⟨

(** * Cobble: namespace resolution and Ninja file generation

    A shallow embedding of [cobble/project.py] and [cobble/output.py].

    Python [str] values are byte strings ([string]); dictionaries whose
    iteration order is observable ([subprojects], [packages], [targets],
    the product map returned by [evaluate]) are insertion-ordered
    association lists; dictionaries that are only looked up or iterated
    through [sorted] ([ninja_rules], the collector's registries) are
    [gmap]s.  Exceptions are values of [exn]; a ['%'] format is kept as its
    template together with the arguments it is applied to.

    The two modules use classes defined in [cobble/target], [cobble/env]
    and [cobble/ninja_syntax].  Of those, the embedding keeps what the two
    modules read: of a target its name, identifier, [concrete] flag and the
    outcome of [evaluate(None)]; of a product the dictionaries yielded by
    [ninja_dicts()]; of an environment its digest and readout; of the
    writer the sequence of calls made on it. *)

From stdpp Require Import gmap strings list fin_maps sorting.
From Stdlib Require Import Ascii.

(** ** Python string primitives *)

Module Py.

(** [s.startswith(pre)] *)
Fixpoint startswith (pre s : string) : bool :=
  match pre, s with
  | "", _ => true
  | String a pre', String b s' =>
      if decide (a = b) then startswith pre' s' else false
  | String _ _, "" => false
  end.

(** [sub in s] *)
Fixpoint contains (sub s : string) : bool :=
  startswith sub s ||
  match s with
  | "" => false
  | String _ s' => contains sub s'
  end.

(** [s.split(sep)] for a non-empty [sep]: left-to-right, non-overlapping.
    [skip] counts the characters of a matched separator still to be
    consumed. *)
Fixpoint split_go (sep : string) (skip : nat) (s : string) : list string :=
  match s with
  | "" => [""]
  | String c s' =>
      match skip with
      | S k => split_go sep k s'
      | O =>
          if startswith sep s
          then "" :: split_go sep (String.length sep - 1) s'
          else match split_go sep 0 s' with
               | h :: t => String c h :: t
               | [] => [String c ""]
               end
      end
  end.

Definition split (sep s : string) : list string := split_go sep 0 s.
(** ** C4: unknown paths *)

(** C4: a call whose dotted path does not resolve in the router is answered
    with NOT_FOUND and the trace shows no handler invocation. In the merged
    router, [user.getById] with [{id: "123"}] resolves to [getById] and is
    answered with its result, while the bare path [getById] is NOT_FOUND. *)
Theorem unresolved_path_not_found
    (r : Router) (env : Env) (ctx : value) (c : Call)
    (Hnone : resolve r (call_path c) = None) :
  dispatch r env ctx c = (Failure NOT_FOUND [], [Resolving (call_path c)])
  /\ invocations (dispatch r env ctx c).2 = []
  /\ (forall re,
        resolve (MergedRouters.appRouter re) "user.getById"
          = Some MergedRouters.getById
        /\ (dispatch (MergedRouters.appRouter re) env ctx
              {| call_path := "user.getById";
                 call_input := VObj [("id", VStr "123")] |}).1
           = Result (VObj [("id", VStr "123");
                           ("name", VStr "User 123");
                           ("email", VStr "user123@example.com")])
        /\ dispatch (MergedRouters.appRouter re) env ctx
             {| call_path := "getById";
                call_input := VObj [("id", VStr "123")] |}
           = (Failure NOT_FOUND [], [Resolving "getById"])).
Proof.
  unfold dispatch at 1 2. rewrite Hnone. repeat split; reflexivity.
Qed.

Lemma unresolved_path_not_found_witness :
  dispatch appRouter {| now := 0 |} VNull
    {| call_path := "hello.world"; call_input := VObj [("text", VStr "x")] |}
  = (Failure NOT_FOUND [], [Resolving "hello.world"]).
Proof.
  exact (proj1 (unresolved_path_not_found appRouter {| now := 0 |} VNull
                  {| call_path := "hello.world";
                     call_input := VObj [("text", VStr "x")] |} eq_refl)).
Defined.

(** ** C5: transport selection *)

(** C5: the link chain of the client plugin sends an operation to the
    streaming link when its type is [subscription] and to the batch link
    otherwise; two operations of the same type get the same transport
    whatever their id, path, input and context. *)
Theorem transport_by_kind (op1 op2 : Operation)
    (Hkind : op_type op1 = op_type op2) :
  createChain links op1 = createChain links op2
  /\ createChain links op1
     = Some (match op_type op1 with
             | Subscription => Streaming "/api/trpc"
             | Query | Mutation => Batched "/api/trpc"
             end).
Proof.
  unfold links; simpl. rewrite <- Hkind.
  split; [reflexivity|]. by destruct (op_type op1).
Qed.

Lemma transport_by_kind_witness :
  createChain links
    {| op_id := 1; op_type := Subscription; op_path := "teststream";
       op_input := VObj [("text", VStr "a")]; op_context := [] |}
  = createChain links
      {| op_id := 2; op_type := Subscription; op_path := "hello";
         op_input := VNull; op_context := [("k", VBool true)] |}.
Proof.
  exact (proj1 (transport_by_kind
                  {| op_id := 1; op_type := Subscription; op_path := "teststream";
                     op_input := VObj [("text", VStr "a")]; op_context := [] |}
                  {| op_id := 2; op_type := Subscription; op_path := "hello";
                     op_input := VNull; op_context := [("k", VBool true)] |}
                  eq_refl)).
Defined.

(** ** C8 and C10: the request context *)

Lemma contexts_created_app tr1 tr2 :
  contexts_created (tr1 ++ tr2) = contexts_created tr1 ++ contexts_created tr2.
Proof. apply flat_map_app. Qed.

Lemma invoked_with_app ctx tr1 tr2 :
  invoked_with ctx tr1 -> invoked_with ctx tr2 -> invoked_with ctx (tr1 ++ tr2).
Proof.
  unfold invoked_with, invocations. rewrite flat_map_app, Forall_app. tauto.
Qed.
Lemma drain_drains lists :
  forall fuel q result out,
    drain fuel lists q result = Done out ->
    drains lists q result (extraction_order fuel lists q) out.
Proof.
  induction fuel as [|fuel IH]; intros q result out; simpl;
    destruct (pq_empty q) eqn:Hq; try discriminate.
  - intros [= <-]. apply drains_leave, Hq.
  - intros [= <-]. apply drains_leave, Hq.
  - destruct (drain_body lists q result) as [[q' result']|] eqn:Hb;
      [|discriminate].
    destruct (drain_body_top lists q result q' result' Hb)
      as (c & Htop & -> & Hany).
    rewrite Htop, (Hany []). intros Hrun.
    eapply drains_pass; [exact Hq|exact Htop|exact Hb|].
    apply IH, Hrun.
Qed.

End EngineFacts.

(** ** Empty sources *)

Lemma concat_filter_nonempty (lists : list (list Z)) :
  concat (filter nonempty lists) = concat lists.
Proof.
  induction lists as [|[|v l] lists IH]; simpl; [reflexivity|exact IH|].
  rewrite IH. reflexivity.
Qed.

Lemma nth_error_filter_rank (lists : list (list Z)) (i : nat) (v : Z) (l : list Z) :
  nth_error lists i = Some (v :: l) ->
  nth_error (filter nonempty lists) (rank lists i) = Some (v :: l).
Proof.
  unfold rank. revert i. induction lists as [|a lists IH]; intros [|i]; simpl;
    try discriminate.
  - intros [= ->]. reflexivity.
  - intros H. destruct a; simpl; apply IH, H.
Qed.

Lemma rank_app_length (pre ls : list (list Z)) :
  rank (pre ++ ls) (length pre) = length (filter nonempty pre).
Proof.
  unfold rank. rewrite firstn_app, Nat.sub_diag, firstn_all, firstn_O, app_nil_r.
  reflexivity.
Qed.

Section EmptySources.
Context {Q : Type} {PQ : PriorityQueue Q} {VO : ValueOblivious Q}.

Lemma rename_source_value (lists : list (list Z)) (c : Element) :
  value (rename_source lists c) = value c.
Proof. reflexivity. Qed.
(** * zk-compress: the LZSS compressor and the symbol stream

    A shallow embedding of [lzss/compress.go] and [stream.go].

    Conventions.
    - A Go [byte] is a [Z] in [0, 256); a [[]byte] is a [list Z].
    - A Go [int] is 64 bits wide.  An [int] that is a length, an index or
      a small multiple of one is modelled by the [Z] it denotes; where a
      function computes with numbers of its caller ([WriteNum], [ReadNum],
      [BreakUp], [log]) the wrap-around is written out ([wrap64]).  The
      fixed-width conversions the code performs ([uint8(..)],
      [uint32(..)]) are written out with [mod].
    - A slice is modelled by its contents, and [s[a:b]] is checked against
      its length.  Go checks it against the capacity: where the bounds come
      from the data ([compressFromHint], which slices [input] and
      [compressor.dictData] at offsets read from the hint) the model has
      the rest of the backing array as well ([Lzss.SpareCapacity]).
    - A Go function that can return an error, panic, or loop is a function
      into [outcome]. *)

From Stdlib Require Import ZArith List Bool Lia.
Import ListNotations.
Local Open Scope Z_scope.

⟩

BRIEF: From the material above, please return each line containing "VNull".

RESPONSE AREA:
  dispatch appRouter {| now := 0 |} VNull
  exact (proj1 (unresolved_path_not_found appRouter {| now := 0 |} VNull
         op_input := VNull; op_context := [("k", VBool true)] |}.
                     op_input := VNull; op_context := [("k", VBool true)] |}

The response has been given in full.